_EXERCISE OBJECTIVE:_
Could you restate, word for word, the line that has "Definition ready_event : domain_events.Model" and all lines following it through the end of the entries below?

_Stored data:_
◇ ◇ ◇ ◇
(** ** Operations *)

Lemma published_once_witness :
  ∃ d, run (publish_domain_event added) acked = (Ok (EventDuplicate "0"), acked <| uuids_drawn := d |>).
Proof.
  apply (published_once added added start announced acked (EventCreated "0"));
    [outbox_run_wf|evaluates| |by split_and!|evaluates].
  transitivity fanned_out; [outbox_evolved|]. transitivity handling; outbox_evolved.
Defined.

Lemma all_keyed (t : list event_deliveries.Model) :
  forallb (λ d, text_eq (event_deliveries.id d)
                  (event_deliveries.event_id d +:+ ":" +:+ event_deliveries.plugin_id d)
                && text_eq (event_deliveries.idempotency_key d) (event_deliveries.id d)
                && colon_free (event_deliveries.event_id d)) t = true →
  ∀ d, d ∈ t → well_keyed d.
Proof.
  intros H d Hd%list_elem_of_In. rewrite forallb_forall in H. specialize (H d Hd).
  apply andb_prop in H as [[H1 H2]%andb_prop H3]. by split_and!; [apply text_eq_true..|].
Qed.


Lemma claim_is_one_scan_witness :
  option_map event_deliveries.id (List.find (claimable_delivery (tidied_outbox fanned_out) "" 2)
    (delivery_queue (tidied_outbox fanned_out) (to_rfc3339 (clock fanned_out)) ["p1"])) = Some "0:p1"
  ∧ domain_events_t (run (claim_next_event_delivery "node-a" 60 ["p1"] 2 "") fanned_out).2
    = domain_events_t fanned_out.
Proof.
  split; [evaluates|].
  apply (claim_is_one_scan "node-a" 60 ["p1"] 2 "" fanned_out); [outbox_run_wf|discriminate].
Defined.

Definition claimed_p1 : EventDeliveryRecord := map_delivery (clock handling) (delivery_of handling).

Lemma claimed_delivery_is_next_witness :
  ∃ m m', m ∈ event_deliveries_t fanned_out ∧ m' ∈ event_deliveries_t handling
    ∧ delivery_fence_matches (delivery_fence claimed_p1) m' = true
    ∧ event_deliveries.lease_generation m' = event_deliveries.lease_generation m + 1.
Proof.
  destruct (claimed_delivery_is_next "node-a" 60 ["p1"] 2 "" fanned_out claimed_p1 handling)
    as (m & m' & Hm & Hm' & _ & _ & _ & _ & Hg & _ & Hf & _);
    [outbox_run_wf|by vm_compute|discriminate|evaluates|]. by exists m, m'.
Defined.

Lemma fail_event_delivery_spec_witness :
  settles handling (delivery_of handling)
    (retried_row (to_rfc3339 (job_backoff_run_after 1 (clock handling))) "boom"
       (to_rfc3339 (clock handling)) (delivery_of handling))
    (run (fail_event_delivery fence_p1 "boom") handling).
Proof.
  apply (fail_event_delivery_spec handling fence_p1 (delivery_of handling) "boom");
    [outbox_run_wf|first_row|evaluates].
Defined.

Lemma suspended_delivery_resumes_witness :
  check_suspend "{}" (trim "book_ready") (trim "") = Ok ()
  ∧ ∃ asleep, settles handling (delivery_of handling) asleep
        (run (suspend_event_delivery fence_p1 "{}" 1 0 "book_ready" "" "") handling)
      ∧ delivery_pending asleep ∧ event_deliveries.run_after asleep = EVENT_WAKE_FAR_FUTURE.
Proof.
  split; [evaluates|].
  destruct (suspended_delivery_resumes handling fence_p1 (delivery_of handling) "{}" 1 0 "book_ready" ""
    "" "node-a" "" "") as (asleep & H1 & H2 & _ & H3 & _);
    [outbox_run_wf|first_row|evaluates|evaluates|]. exists asleep. by split_and!.
Defined.

(** ** Wakes *)

Definition wanted : EventCatalogSubscription EventJson.Value :=
  EventCatalogSubscription_new "book_ready" [1].

Lemma wake_grants_are_exact_witness :
  wake_grants_from_subscriptions [wanted] "book_ready" "" = inr [mk_EventWakeGrant [1] None]
  ∧ wakes [wanted] "book_ready" "" 1 "".
Proof.
  split; [evaluates|].
  pose proof (wake_grants_are_exact [wanted] "book_ready" "" "" 1 "") as H.
  change (wake_grants_from_subscriptions [wanted] "book_ready" "")
    with (inr (A := string) [mk_EventWakeGrant (Value := EventJson.Value) [1] None]) in H.
  refine (proj1 (H _ _ _ eq_refl) _); [|discriminate|evaluates].
  intros sub ->%list_elem_of_singleton. by eexists.
Defined.

Definition ready_event : domain_events.Model := event_at 1 ready_announced.

Lemma wake_pass_terminates_witness :
  map event_deliveries.id (sleepers_left ready_announced ready_event) = ["0:p1"]
  ∧ ∃ acc drawn, run (for_each (repeat ready_event 1) (0, false)
        (wake_candidate (to_rfc3339 (clock ready_announced)) "" 100)) ready_announced
      = (Ok acc, woken_pass ready_announced ready_event drawn).
Proof.
  split; [evaluates|].
  apply (wake_pass_terminates (to_rfc3339 (clock ready_announced)) "" 100 1 ready_event ready_announced);
    [outbox_run_wf| |evaluates..].
  apply (list_elem_of_lookup_2 _ 1); evaluates.
Defined.

Lemma lost_wake_lease_changes_nothing_witness :
  wake_lease_lost ready_announced "1" "node-z"
  ∧ ∃ k, run (wake_one_claimed_page ready_event "node-z" 100) ready_announced = (Ok k, ready_announced).
Proof.
  assert (Hl : wake_lease_lost ready_announced "1" "node-z") by evaluates.
  split; [exact Hl|].
  apply (lost_wake_lease_changes_nothing ready_event "node-z" 100 ready_announced);
    [outbox_run_wf|exact Hl].
Defined.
◇ ◇ ◇ ◇
_SOLUTION:_
Definition ready_event : domain_events.Model := event_at 1 ready_announced.

Lemma wake_pass_terminates_witness :
  map event_deliveries.id (sleepers_left ready_announced ready_event) = ["0:p1"]
  ∧ ∃ acc drawn, run (for_each (repeat ready_event 1) (0, false)
        (wake_candidate (to_rfc3339 (clock ready_announced)) "" 100)) ready_announced
      = (Ok acc, woken_pass ready_announced ready_event drawn).
Proof.
  split; [evaluates|].
  apply (wake_pass_terminates (to_rfc3339 (clock ready_announced)) "" 100 1 ready_event ready_announced);
    [outbox_run_wf| |evaluates..].
  apply (list_elem_of_lookup_2 _ 1); evaluates.
Defined.

Lemma lost_wake_lease_changes_nothing_witness :
  wake_lease_lost ready_announced "1" "node-z"
  ∧ ∃ k, run (wake_one_claimed_page ready_event "node-z" 100) ready_announced = (Ok k, ready_announced).
Proof.
  assert (Hl : wake_lease_lost ready_announced "1" "node-z") by evaluates.
  split; [exact Hl|].
  apply (lost_wake_lease_changes_nothing ready_event "node-z" 100 ready_announced);
    [outbox_run_wf|exact Hl].
Defined.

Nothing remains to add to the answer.